- [Exercise objective]: Begin with the line in which "pif_processed : ProcessedFile;" appears and end with the final line of the entries. Retype each one exactly and add nothing.

[Stored data]
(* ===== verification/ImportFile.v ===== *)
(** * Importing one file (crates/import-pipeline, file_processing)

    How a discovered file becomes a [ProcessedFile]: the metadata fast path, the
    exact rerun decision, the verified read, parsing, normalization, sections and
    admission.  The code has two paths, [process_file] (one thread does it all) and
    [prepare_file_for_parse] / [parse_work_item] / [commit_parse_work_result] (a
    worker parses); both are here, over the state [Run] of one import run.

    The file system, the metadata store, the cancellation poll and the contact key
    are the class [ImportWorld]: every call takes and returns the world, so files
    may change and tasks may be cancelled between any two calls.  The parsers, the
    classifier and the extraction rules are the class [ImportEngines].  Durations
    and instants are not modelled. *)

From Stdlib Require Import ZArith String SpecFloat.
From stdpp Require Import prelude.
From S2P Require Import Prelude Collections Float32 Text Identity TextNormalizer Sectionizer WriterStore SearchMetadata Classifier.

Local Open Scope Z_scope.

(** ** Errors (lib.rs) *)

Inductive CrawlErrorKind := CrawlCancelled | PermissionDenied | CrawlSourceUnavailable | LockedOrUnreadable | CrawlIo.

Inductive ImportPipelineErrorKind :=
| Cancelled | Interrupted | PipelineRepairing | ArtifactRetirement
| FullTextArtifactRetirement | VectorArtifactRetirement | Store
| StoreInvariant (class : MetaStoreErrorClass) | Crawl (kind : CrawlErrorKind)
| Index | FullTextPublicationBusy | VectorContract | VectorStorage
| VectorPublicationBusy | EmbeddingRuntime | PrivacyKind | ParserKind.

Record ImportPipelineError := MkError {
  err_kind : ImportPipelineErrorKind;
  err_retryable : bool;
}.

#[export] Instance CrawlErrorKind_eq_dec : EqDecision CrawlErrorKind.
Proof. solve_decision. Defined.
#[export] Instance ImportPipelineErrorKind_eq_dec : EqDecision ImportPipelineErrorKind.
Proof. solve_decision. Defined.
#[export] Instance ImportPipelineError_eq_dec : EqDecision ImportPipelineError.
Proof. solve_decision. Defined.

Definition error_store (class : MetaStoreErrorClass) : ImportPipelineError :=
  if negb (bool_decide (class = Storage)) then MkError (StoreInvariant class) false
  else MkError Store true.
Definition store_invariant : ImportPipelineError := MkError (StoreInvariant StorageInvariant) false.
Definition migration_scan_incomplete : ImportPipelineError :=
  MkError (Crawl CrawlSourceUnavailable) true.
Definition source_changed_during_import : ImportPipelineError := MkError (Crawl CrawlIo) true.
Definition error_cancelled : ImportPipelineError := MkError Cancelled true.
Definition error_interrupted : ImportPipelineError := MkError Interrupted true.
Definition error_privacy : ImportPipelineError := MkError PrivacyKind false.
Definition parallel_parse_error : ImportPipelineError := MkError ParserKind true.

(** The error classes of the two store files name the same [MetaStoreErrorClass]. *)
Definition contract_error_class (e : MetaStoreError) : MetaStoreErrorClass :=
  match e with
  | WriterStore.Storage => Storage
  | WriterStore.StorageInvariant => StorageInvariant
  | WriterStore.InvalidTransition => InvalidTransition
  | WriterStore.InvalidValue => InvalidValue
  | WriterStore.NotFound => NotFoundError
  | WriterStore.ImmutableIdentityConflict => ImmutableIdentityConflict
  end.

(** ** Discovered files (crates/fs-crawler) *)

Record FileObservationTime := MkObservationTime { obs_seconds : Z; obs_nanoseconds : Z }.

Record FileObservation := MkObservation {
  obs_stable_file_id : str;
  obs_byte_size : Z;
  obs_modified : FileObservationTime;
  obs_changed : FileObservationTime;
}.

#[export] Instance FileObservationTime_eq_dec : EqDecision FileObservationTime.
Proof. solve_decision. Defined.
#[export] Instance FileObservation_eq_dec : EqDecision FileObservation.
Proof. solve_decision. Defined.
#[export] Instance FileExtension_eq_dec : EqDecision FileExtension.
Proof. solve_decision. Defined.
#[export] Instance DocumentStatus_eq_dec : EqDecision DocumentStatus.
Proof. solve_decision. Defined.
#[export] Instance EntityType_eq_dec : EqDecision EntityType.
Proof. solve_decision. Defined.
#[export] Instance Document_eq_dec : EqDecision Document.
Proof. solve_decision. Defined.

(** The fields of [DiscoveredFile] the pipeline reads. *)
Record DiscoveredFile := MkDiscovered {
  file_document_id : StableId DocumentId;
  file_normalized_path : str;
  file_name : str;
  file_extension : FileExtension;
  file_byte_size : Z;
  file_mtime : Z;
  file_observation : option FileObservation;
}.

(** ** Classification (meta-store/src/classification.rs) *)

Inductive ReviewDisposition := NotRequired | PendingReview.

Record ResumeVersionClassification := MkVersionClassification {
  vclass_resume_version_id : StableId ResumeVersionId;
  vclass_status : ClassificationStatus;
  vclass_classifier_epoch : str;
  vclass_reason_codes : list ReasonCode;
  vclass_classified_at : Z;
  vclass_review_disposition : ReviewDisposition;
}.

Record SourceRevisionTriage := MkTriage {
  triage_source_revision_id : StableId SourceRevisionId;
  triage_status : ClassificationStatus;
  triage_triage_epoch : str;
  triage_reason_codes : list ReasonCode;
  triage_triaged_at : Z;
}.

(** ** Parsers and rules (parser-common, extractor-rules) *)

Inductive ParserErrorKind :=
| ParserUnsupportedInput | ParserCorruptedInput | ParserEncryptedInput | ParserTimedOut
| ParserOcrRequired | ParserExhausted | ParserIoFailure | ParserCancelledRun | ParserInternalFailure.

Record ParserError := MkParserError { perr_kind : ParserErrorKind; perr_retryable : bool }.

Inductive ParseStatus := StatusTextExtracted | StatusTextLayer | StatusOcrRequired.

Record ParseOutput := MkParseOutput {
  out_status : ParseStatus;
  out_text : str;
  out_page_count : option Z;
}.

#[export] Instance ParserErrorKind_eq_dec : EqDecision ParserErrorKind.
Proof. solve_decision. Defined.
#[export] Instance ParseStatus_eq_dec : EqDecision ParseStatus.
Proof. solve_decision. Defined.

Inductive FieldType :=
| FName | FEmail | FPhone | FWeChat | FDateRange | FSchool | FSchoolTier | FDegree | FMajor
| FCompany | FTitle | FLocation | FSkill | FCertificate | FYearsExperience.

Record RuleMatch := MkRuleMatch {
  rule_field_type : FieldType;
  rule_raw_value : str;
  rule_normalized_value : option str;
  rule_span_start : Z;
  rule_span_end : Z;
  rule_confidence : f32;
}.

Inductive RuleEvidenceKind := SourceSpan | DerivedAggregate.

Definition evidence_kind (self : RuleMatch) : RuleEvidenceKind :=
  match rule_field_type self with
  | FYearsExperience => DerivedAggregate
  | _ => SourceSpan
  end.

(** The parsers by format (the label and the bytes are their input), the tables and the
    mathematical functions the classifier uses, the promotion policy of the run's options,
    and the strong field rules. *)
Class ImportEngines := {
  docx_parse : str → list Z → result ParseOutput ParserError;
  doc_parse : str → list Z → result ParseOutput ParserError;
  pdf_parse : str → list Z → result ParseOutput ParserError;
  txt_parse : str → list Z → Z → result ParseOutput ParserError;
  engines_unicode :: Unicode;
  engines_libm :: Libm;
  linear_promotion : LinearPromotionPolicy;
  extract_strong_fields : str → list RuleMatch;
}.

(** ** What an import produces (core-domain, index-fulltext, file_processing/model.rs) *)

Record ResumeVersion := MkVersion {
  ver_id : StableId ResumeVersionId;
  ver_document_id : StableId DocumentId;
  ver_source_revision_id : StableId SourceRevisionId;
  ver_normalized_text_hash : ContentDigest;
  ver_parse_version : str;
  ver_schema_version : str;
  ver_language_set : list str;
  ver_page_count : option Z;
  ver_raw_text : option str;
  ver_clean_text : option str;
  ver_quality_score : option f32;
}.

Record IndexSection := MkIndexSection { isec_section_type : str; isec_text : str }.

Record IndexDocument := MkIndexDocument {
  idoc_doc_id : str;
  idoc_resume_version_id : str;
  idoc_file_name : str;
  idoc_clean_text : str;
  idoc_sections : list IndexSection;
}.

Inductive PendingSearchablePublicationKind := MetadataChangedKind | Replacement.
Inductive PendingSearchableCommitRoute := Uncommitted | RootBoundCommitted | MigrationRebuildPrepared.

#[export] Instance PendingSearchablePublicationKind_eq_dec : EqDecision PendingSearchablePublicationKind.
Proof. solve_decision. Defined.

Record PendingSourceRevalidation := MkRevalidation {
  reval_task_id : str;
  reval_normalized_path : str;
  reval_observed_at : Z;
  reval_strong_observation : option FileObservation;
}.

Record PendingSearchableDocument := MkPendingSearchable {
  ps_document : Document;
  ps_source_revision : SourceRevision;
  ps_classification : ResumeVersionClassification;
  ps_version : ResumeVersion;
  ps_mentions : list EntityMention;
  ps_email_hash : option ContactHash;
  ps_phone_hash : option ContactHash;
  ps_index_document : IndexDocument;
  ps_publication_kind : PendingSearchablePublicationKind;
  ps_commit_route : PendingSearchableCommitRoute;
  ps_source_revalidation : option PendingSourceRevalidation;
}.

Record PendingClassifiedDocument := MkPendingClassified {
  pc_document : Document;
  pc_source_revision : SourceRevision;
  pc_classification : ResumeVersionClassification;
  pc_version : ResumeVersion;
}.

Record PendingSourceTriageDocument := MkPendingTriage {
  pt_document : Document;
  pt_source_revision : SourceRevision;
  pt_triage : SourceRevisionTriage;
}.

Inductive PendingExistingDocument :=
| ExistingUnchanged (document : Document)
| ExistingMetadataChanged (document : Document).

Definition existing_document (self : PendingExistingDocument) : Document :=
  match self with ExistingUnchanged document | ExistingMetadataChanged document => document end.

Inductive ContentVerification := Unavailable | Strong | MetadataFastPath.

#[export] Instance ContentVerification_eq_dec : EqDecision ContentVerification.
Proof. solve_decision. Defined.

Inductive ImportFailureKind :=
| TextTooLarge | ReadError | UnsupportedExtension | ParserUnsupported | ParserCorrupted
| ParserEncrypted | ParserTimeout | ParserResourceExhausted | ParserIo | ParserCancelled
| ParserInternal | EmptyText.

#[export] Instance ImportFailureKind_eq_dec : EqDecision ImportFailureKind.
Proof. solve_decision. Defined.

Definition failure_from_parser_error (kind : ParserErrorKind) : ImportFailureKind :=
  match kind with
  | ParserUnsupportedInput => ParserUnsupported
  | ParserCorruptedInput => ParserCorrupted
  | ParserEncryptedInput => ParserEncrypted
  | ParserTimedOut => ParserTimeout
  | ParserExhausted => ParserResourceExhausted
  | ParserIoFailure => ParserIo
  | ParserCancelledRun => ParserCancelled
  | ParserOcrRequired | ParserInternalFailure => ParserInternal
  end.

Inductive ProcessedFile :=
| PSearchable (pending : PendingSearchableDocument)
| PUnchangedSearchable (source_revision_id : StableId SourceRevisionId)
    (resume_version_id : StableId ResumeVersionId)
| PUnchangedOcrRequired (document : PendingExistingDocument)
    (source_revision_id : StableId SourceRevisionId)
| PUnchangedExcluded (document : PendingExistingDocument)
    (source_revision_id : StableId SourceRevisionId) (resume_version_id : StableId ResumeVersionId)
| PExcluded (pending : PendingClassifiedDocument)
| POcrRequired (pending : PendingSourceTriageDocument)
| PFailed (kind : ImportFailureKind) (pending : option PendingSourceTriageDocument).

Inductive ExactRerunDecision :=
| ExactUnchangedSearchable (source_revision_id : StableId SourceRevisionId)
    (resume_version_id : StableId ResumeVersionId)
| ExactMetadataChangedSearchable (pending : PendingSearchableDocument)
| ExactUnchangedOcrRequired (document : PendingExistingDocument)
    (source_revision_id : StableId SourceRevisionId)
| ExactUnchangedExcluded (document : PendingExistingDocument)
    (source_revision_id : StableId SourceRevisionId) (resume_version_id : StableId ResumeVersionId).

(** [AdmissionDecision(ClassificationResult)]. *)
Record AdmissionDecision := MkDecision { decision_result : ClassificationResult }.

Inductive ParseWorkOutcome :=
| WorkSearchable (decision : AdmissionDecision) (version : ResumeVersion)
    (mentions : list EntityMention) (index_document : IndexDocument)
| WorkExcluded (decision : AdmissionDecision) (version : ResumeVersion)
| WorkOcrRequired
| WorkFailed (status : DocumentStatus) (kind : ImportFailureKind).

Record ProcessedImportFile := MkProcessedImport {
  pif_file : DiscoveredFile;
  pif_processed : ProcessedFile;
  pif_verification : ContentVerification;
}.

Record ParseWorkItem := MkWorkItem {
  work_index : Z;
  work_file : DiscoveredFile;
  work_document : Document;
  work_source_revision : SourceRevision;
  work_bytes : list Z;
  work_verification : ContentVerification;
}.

- [Problem solution]:
  pif_processed : ProcessedFile;
  pif_verification : ContentVerification;
}.

Record ParseWorkItem := MkWorkItem {
  work_index : Z;
  work_file : DiscoveredFile;
  work_document : Document;
  work_source_revision : SourceRevision;
  work_bytes : list Z;
  work_verification : ContentVerification;
}.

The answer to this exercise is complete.